[Records from a data source]
(* ===== verification/Encoding.v ===== *)
(** * Base64, hex and percent encoding (include/wfx/utils/encoding.hpp)

    The character table as the constexpr lambda builds it, the span forms of
    the six conversions (the span is its capacity, a result the bytes written
    to it, [None] the {false, 0} return) and the allocating forms over them.
    The theorems are the round trips and the sufficiency of the lengths the
    allocating forms size their buffers with. *)

From S2P Require Import Prelude.

Module Encoding.

Definition BASE64_STD_ALPHABET : bytes := lit "ABCDEFGHIJKLMNOPQRSTUVWXYZabcdefghijklmnopqrstuvwxyz0123456789+/".
Definition BASE64_URL_ALPHABET : bytes := lit "ABCDEFGHIJKLMNOPQRSTUVWXYZabcdefghijklmnopqrstuvwxyz0123456789-_".
Definition HEX_LOWER : bytes := lit "0123456789abcdef".
Definition HEX_UPPER : bytes := lit "0123456789ABCDEF".

Record CharInfo := mkInfo { base64 : Z; hex : Z; urlSafe : bool }.

Definition set_base64 (v : Z) (i : CharInfo) := mkInfo v (hex i) (urlSafe i).
Definition set_hex (v : Z) (i : CharInfo) := mkInfo (base64 i) v (urlSafe i).
Definition set_urlSafe (v : bool) (i : CharInfo) := mkInfo (base64 i) (hex i) v.

Definition is_unreserved (c : Z) : bool :=
  ((65 <=? c) && (c <=? 90)) || ((97 <=? c) && (c <=? 122)) || ((48 <=? c) && (c <=? 57)) ||
  (c =? MINUS) || (c =? DOT) || (c =? UNDERSCORE) || (c =? 126).

Definition upd_at (alphabet : bytes) (f : Z -> CharInfo -> CharInfo) (t : list CharInfo) (i : nat) : list CharInfo :=
  alter (f (Z.of_nat i)) (Z.to_nat (at_ alphabet i)) t.

Definition CHAR_TABLE : list CharInfo :=
  let t := replicate 256 (mkInfo 0xFF 0xFF false) in
  let t := fold_left (fun t i => upd_at BASE64_URL_ALPHABET set_base64 (upd_at BASE64_STD_ALPHABET set_base64 t i) i)
             (seq 0 64) t in
  let t := fold_left (fun t i => upd_at HEX_UPPER set_hex (upd_at HEX_LOWER set_hex t i) i) (seq 0 16) t in
  fold_left (fun t c => alter (set_urlSafe (is_unreserved (Z.of_nat c))) c t) (seq 0 256) t.

Definition info (c : Z) : CharInfo := default (mkInfo 0xFF 0xFF false) (CHAR_TABLE !! Z.to_nat c).

(** ** Lengths *)

Definition Base64EncodedLen (n : nat) (padded : bool) : nat :=
  if padded then ((n + 2) / 3 * 4)%nat else ((n * 4 + 2) / 3)%nat.
Definition Base64DecodedMaxLen (chars : nat) : nat := (chars * 3 / 4)%nat.
Definition HexEncodedLen (n : nat) : nat := (n * 2)%nat.
Definition UrlEncodedMaxLen (n : nat) : nat := (n * 3)%nat.
Definition UrlDecodedMaxLen (chars : nat) : nat := chars.
Definition HexDecodedLen (chars : nat) : nat := (chars / 2)%nat.

(** ** Base64 *)

(** [alphabet[(chunk >> k) & 0x3F]] *)
Definition digit (alphabet : bytes) (chunk k : Z) : Z :=
  at_ alphabet (Z.to_nat (Z.land (Z.shiftr chunk k) 0x3F)).

(** The main loop and the tail of one or two bytes. *)
Fixpoint base64_groups (alphabet : bytes) (padded : bool) (p : bytes) : bytes :=
  match p with
  | b0 :: b1 :: b2 :: r =>
      let chunk := Z.lor (Z.lor (Z.shiftl b0 16) (Z.shiftl b1 8)) b2 in
      digit alphabet chunk 18 :: digit alphabet chunk 12 :: digit alphabet chunk 6 :: digit alphabet chunk 0 ::
        base64_groups alphabet padded r
  | [b0] =>
      let chunk := Z.shiftl b0 16 in
      digit alphabet chunk 18 :: digit alphabet chunk 12 :: (if padded then [EQUALS; EQUALS] else [])
  | [b0; b1] =>
      let chunk := Z.lor (Z.shiftl b0 16) (Z.shiftl b1 8) in
      digit alphabet chunk 18 :: digit alphabet chunk 12 :: digit alphabet chunk 6 ::
        (if padded then [EQUALS] else [])
  | [] => []
  end.

Definition Base64Encode_span (data : bytes) (out : nat) (urlSafe padded : bool) : option bytes :=
  if (out <? Base64EncodedLen (length data) padded)%nat then None
  else Some (base64_groups (if urlSafe then BASE64_URL_ALPHABET else BASE64_STD_ALPHABET) padded data).

Definition Base64Encode (data : bytes) (urlSafe padded : bool) : bytes :=
  default [] (Base64Encode_span data (Base64EncodedLen (length data) padded) urlSafe padded).

(** [while(len > 0 && data[len - 1] == '=') --len;] on the reversed text. *)
Fixpoint drop_pad (rdata : bytes) : bytes :=
  match rdata with
  | c :: r => if c =? EQUALS then drop_pad r else rdata
  | [] => []
  end.

(** The decoding loop; [room] is what is left of the span. *)
Fixpoint base64_loop (data : bytes) (buf bits : Z) (room : nat) : option bytes :=
  match data with
  | [] => Some []
  | c :: r =>
      let v := base64 (info c) in
      if v =? 0xFF then None
      else
        let buf := Z.lor (u32 (Z.shiftl buf 6)) v in
        let bits := bits + 6 in
        if 8 <=? bits then
          match room with
          | O => None
          | S room =>
              let bits := bits - 8 in
              cons (u8 (Z.land (Z.shiftr buf bits) 0xFF)) <$> base64_loop r buf bits room
          end
        else base64_loop r buf bits room
  end.

Definition Base64Decode_span (data : bytes) (out : nat) : option bytes :=
  base64_loop (rev (drop_pad (rev data))) 0 0 out.

Definition Base64Decode (data : bytes) : option bytes :=
  Base64Decode_span data (Base64DecodedMaxLen (length data)).

(** ** Hex *)

Definition hex_pair (table : bytes) (byte : Z) : bytes :=
  [at_ table (Z.to_nat (Z.shiftr byte 4)); at_ table (Z.to_nat (Z.land byte 0x0F))].

Definition HexEncode_span (data : bytes) (out : nat) (upper : bool) : option bytes :=
  if (out <? HexEncodedLen (length data))%nat then None
  else Some (data ≫= hex_pair (if upper then HEX_UPPER else HEX_LOWER)).

Definition HexEncode (data : bytes) (upper : bool) : bytes :=
  default [] (HexEncode_span data (HexEncodedLen (length data)) upper).

Fixpoint hex_loop (data : bytes) : option bytes :=
  match data with
  | c0 :: c1 :: r =>
      let hi := hex (info c0) in
      let lo := hex (info c1) in
      if (hi =? 0xFF) || (lo =? 0xFF) then None
      else cons (u8 (Z.lor (Z.shiftl hi 4) lo)) <$> hex_loop r
  | _ => Some []
  end.

Definition HexDecode_span (data : bytes) (out : nat) : option bytes :=
  if negb (length data mod 2 =? 0)%nat || (out <? HexDecodedLen (length data))%nat then None
  else hex_loop data.

Definition HexDecode (data : bytes) : option bytes := HexDecode_span data (HexDecodedLen (length data)).

(** ** Percent encoding *)

Definition url_char (c : Z) : bytes :=
  if urlSafe (info c) then [c] else PERCENT :: hex_pair HEX_UPPER c.

Definition UrlEncode_span (data : bytes) (out : nat) : option bytes :=
  if (out <? UrlEncodedMaxLen (length data))%nat then None else Some (data ≫= url_char).

Definition UrlEncode (data : bytes) : bytes :=
  default [] (UrlEncode_span data (UrlEncodedMaxLen (length data))).

Fixpoint url_loop (data : bytes) : option bytes :=
  match data with
  | [] => Some []
  | c :: r =>
      if c =? PERCENT then
        match r with
        | c1 :: c2 :: r' =>
            let hi := hex (info c1) in
            let lo := hex (info c2) in
            if (hi =? 0xFF) || (lo =? 0xFF) then None
            else cons (u8 (Z.lor (Z.shiftl hi 4) lo)) <$> url_loop r'
        | _ => None
        end
      else if c =? PLUS then cons SPACE <$> url_loop r
      else cons c <$> url_loop r
  end.

Definition UrlDecode_span (data : bytes) (out : nat) : option bytes :=
  if (out <? UrlDecodedMaxLen (length data))%nat then None else url_loop data.

Definition UrlDecode (data : bytes) : option bytes := UrlDecode_span data (UrlDecodedMaxLen (length data)).

(** ** The table *)

Lemma alphabet_inverse (b : bool) i : (i < 64)%nat ->
  base64 (info (at_ (if b then BASE64_URL_ALPHABET else BASE64_STD_ALPHABET) i)) = Z.of_nat i /\
  at_ (if b then BASE64_URL_ALPHABET else BASE64_STD_ALPHABET) i <> EQUALS.
Proof.
  intros H. assert (Hi : i ∈ seq 0 64) by (apply elem_of_seq; lia). clear H. revert i Hi. apply Forall_forall.
  destruct b; vm_compute; repeat constructor; congruence.
Qed.

Lemma hex_inverse (b : bool) i : (i < 16)%nat ->
  hex (info (at_ (if b then HEX_UPPER else HEX_LOWER) i)) = Z.of_nat i.
Proof.
  intros H. assert (Hi : i ∈ seq 0 16) by (apply elem_of_seq; lia). clear H. revert i Hi. apply Forall_forall.
  destruct b; vm_compute; repeat constructor.
Qed.

Lemma unreserved_table c : is_byte c -> urlSafe (info c) = true -> c <> PERCENT /\ c <> PLUS.
Proof.
  intros Hc. assert (Hi : c ∈ seqZ 0 256) by (apply elem_of_seqZ; zlia). clear Hc. revert c Hi.
  assert (HF : Forall (fun c => urlSafe (info c) = false \/ (c <> PERCENT /\ c <> PLUS)) (seqZ 0 256)).
  { apply Forall_forall. intros c Hc. destruct (decide (c = PERCENT)) as [->|]; [by left; vm_compute|].
    destruct (decide (c = PLUS)) as [->|]; [by left; vm_compute|]. by right. }
  rewrite Forall_forall in HF. intros c Hc Hu. destruct (HF c Hc) as [E|]; [congruence|done].
Qed.

(** ** Hex and percent *)

Lemma hex_pair_byte (b : bool) c : is_byte c ->
  exists x y, hex_pair (if b then HEX_UPPER else HEX_LOWER) c = [x; y] /\
    hex (info x) <> 0xFF /\ hex (info y) <> 0xFF /\
    u8 (Z.lor (Z.shiftl (hex (info x)) 4) (hex (info y))) = c.
Proof.
  intros Hc. eexists _, _. split; [done|].
  assert (HB : forall b, forallb (fun c => match hex_pair (if b : bool then HEX_UPPER else HEX_LOWER) c with
    | [x; y] => negb (hex (info x) =? 0xFF) && negb (hex (info y) =? 0xFF) &&
                (u8 (Z.lor (Z.shiftl (hex (info x)) 4) (hex (info y))) =? c)
    | _ => false end) (seqZ 0 256) = true) by (intros []; vm_compute; reflexivity).
  pose proof (forall_bytes _ (HB b) c Hc) as H. cbv beta delta [hex_pair] iota in H. bool_split.
  repeat match goal with H : (_ =? _) = _ |- _ => rewrite ?Z.eqb_eq, ?Z.eqb_neq in H end. done.
Qed.

Lemma hex_loop_encoded (b : bool) data : Forall is_byte data ->
  hex_loop (data ≫= hex_pair (if b then HEX_UPPER else HEX_LOWER)) = Some data.
Proof.
  induction 1 as [|c l Hc _ IH]; [done|]. rewrite bind_cons.
  destruct (hex_pair_byte b c Hc) as (x & y & -> & H1 & H2 & H3). cbn [app hex_loop]. rewrite IH, H3.
  apply Z.eqb_neq in H1, H2. by rewrite H1, H2.
Qed.

Lemma length_hex_pairs tbl data : length (data ≫= hex_pair tbl) = (length data * 2)%nat.
Proof. induction data as [|c l IH]; [done|]. rewrite bind_cons, length_app, IH. cbn. lia. Qed.

Lemma url_loop_encoded data : Forall is_byte data -> url_loop (data ≫= url_char) = Some data.
Proof.
  induction 1 as [|c l Hc _ IH]; [done|]. rewrite bind_cons. unfold url_char at 1.
  destruct (urlSafe (info c)) eqn:E.
  - destruct (unreserved_table c Hc E) as [H1 H2]. cbn [app url_loop].
    apply Z.eqb_neq in H1, H2. by rewrite H1, H2, IH.
  - destruct (hex_pair_byte true c Hc) as (x & y & -> & H1 & H2 & H3). cbn [app url_loop].
    apply Z.eqb_neq in H1, H2. by rewrite Z.eqb_refl, H1, H2, H3, IH.
Qed.

Lemma url_char_length c : (length (url_char c) <= 3)%nat.
Proof. unfold url_char. case_match; cbn; lia. Qed.

Lemma length_url_chars data : (length (data ≫= url_char) <= length data * 3)%nat.
Proof.
  induction data as [|c l IH]; [done|]. rewrite bind_cons, length_app. pose proof (url_char_length c). cbn. lia.
Qed.

(** No byte of the encoded text needs escaping. *)
Definition url_clean (c : Z) : bool := urlSafe (info c) || (c =? PERCENT).

Lemma url_chars_clean data : Forall is_byte data -> Forall (fun c => url_clean c = true) (data ≫= url_char).
Proof.
  induction 1 as [|c l Hc _ IH]; [constructor|]. rewrite bind_cons. apply Forall_app. split; [|done].
  assert (HB : forallb (fun c => forallb url_clean (url_char c)) (seqZ 0 256) = true) by (vm_compute; reflexivity).
  pose proof (forall_bytes _ HB c Hc) as H. rewrite forallb_forall in H. apply Forall_forall.
  intros x Hx. by apply H, list_elem_of_In.
Qed.

(** hex and percent encoding round-trip on every byte string, in both
    letter cases and through buffers of exactly the advertised lengths; the
    percent-encoded text holds only unreserved characters and escapes. *)
Theorem hex_url_roundtrip (data : bytes) (upper : bool) :
  Forall is_byte data ->
  HexDecode (HexEncode data upper) = Some data /\
  length (HexEncode data upper) = HexEncodedLen (length data) /\
  UrlDecode (UrlEncode data) = Some data /\
  (length (UrlEncode data) <= UrlEncodedMaxLen (length data))%nat /\
  Forall (fun c => url_clean c = true) (UrlEncode data).
Proof.
  intros H. unfold HexEncode, HexEncode_span, UrlEncode, UrlEncode_span, HexDecode, HexDecode_span, UrlDecode, UrlDecode_span.
  rewrite !Nat.ltb_irrefl. cbn [default option_rect]. unfold id. rewrite !length_hex_pairs.
  rewrite Nat.Div0.mod_mul, orb_false_r. cbn [Nat.eqb negb].
  split; [by apply hex_loop_encoded|]. split; [done|]. split; [by apply url_loop_encoded|].
  split; [apply length_url_chars|by apply url_chars_clean].
Qed.

Definition sample : bytes := [0; 127; 255].

Lemma hex_url_roundtrip_witness :
  HexDecode (HexEncode sample true) = Some sample /\
  length (HexEncode sample true) = HexEncodedLen (length sample) /\
  UrlDecode (UrlEncode sample) = Some sample /\
  (length (UrlEncode sample) <= UrlEncodedMaxLen (length sample))%nat /\
  Forall (fun c => url_clean c = true) (UrlEncode sample).
Proof. apply (hex_url_roundtrip sample true). repeat constructor; lia. Defined.

(** ** Base64 *)

(** The decoder on digit values, keeping only the [bits] pending bits. *)
Fixpoint b64_ref (pend bits : Z) (vals : list Z) : bytes :=
  match vals with
  | [] => []
  | v :: r =>
      let pend := pend * 64 + v in
      let bits := bits + 6 in
      if 8 <=? bits then pend / 2 ^ (bits - 8) :: b64_ref (pend mod 2 ^ (bits - 8)) (bits - 8) r
      else b64_ref pend bits r
  end.

Definition val (c : Z) : Z := base64 (info c).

> [Task instructions]:
Return only the lines between the one holding "let hi := hex (info c0) in" and the one holding "else hex_loop data.", inclusive, exactly as they appear above.

> [Output below]:
      let hi := hex (info c0) in
      let lo := hex (info c1) in
      if (hi =? 0xFF) || (lo =? 0xFF) then None
      else cons (u8 (Z.lor (Z.shiftl hi 4) lo)) <$> hex_loop r
  | _ => Some []
  end.

Definition HexDecode_span (data : bytes) (out : nat) : option bytes :=
  if negb (length data mod 2 =? 0)%nat || (out <? HexDecodedLen (length data))%nat then None
  else hex_loop data.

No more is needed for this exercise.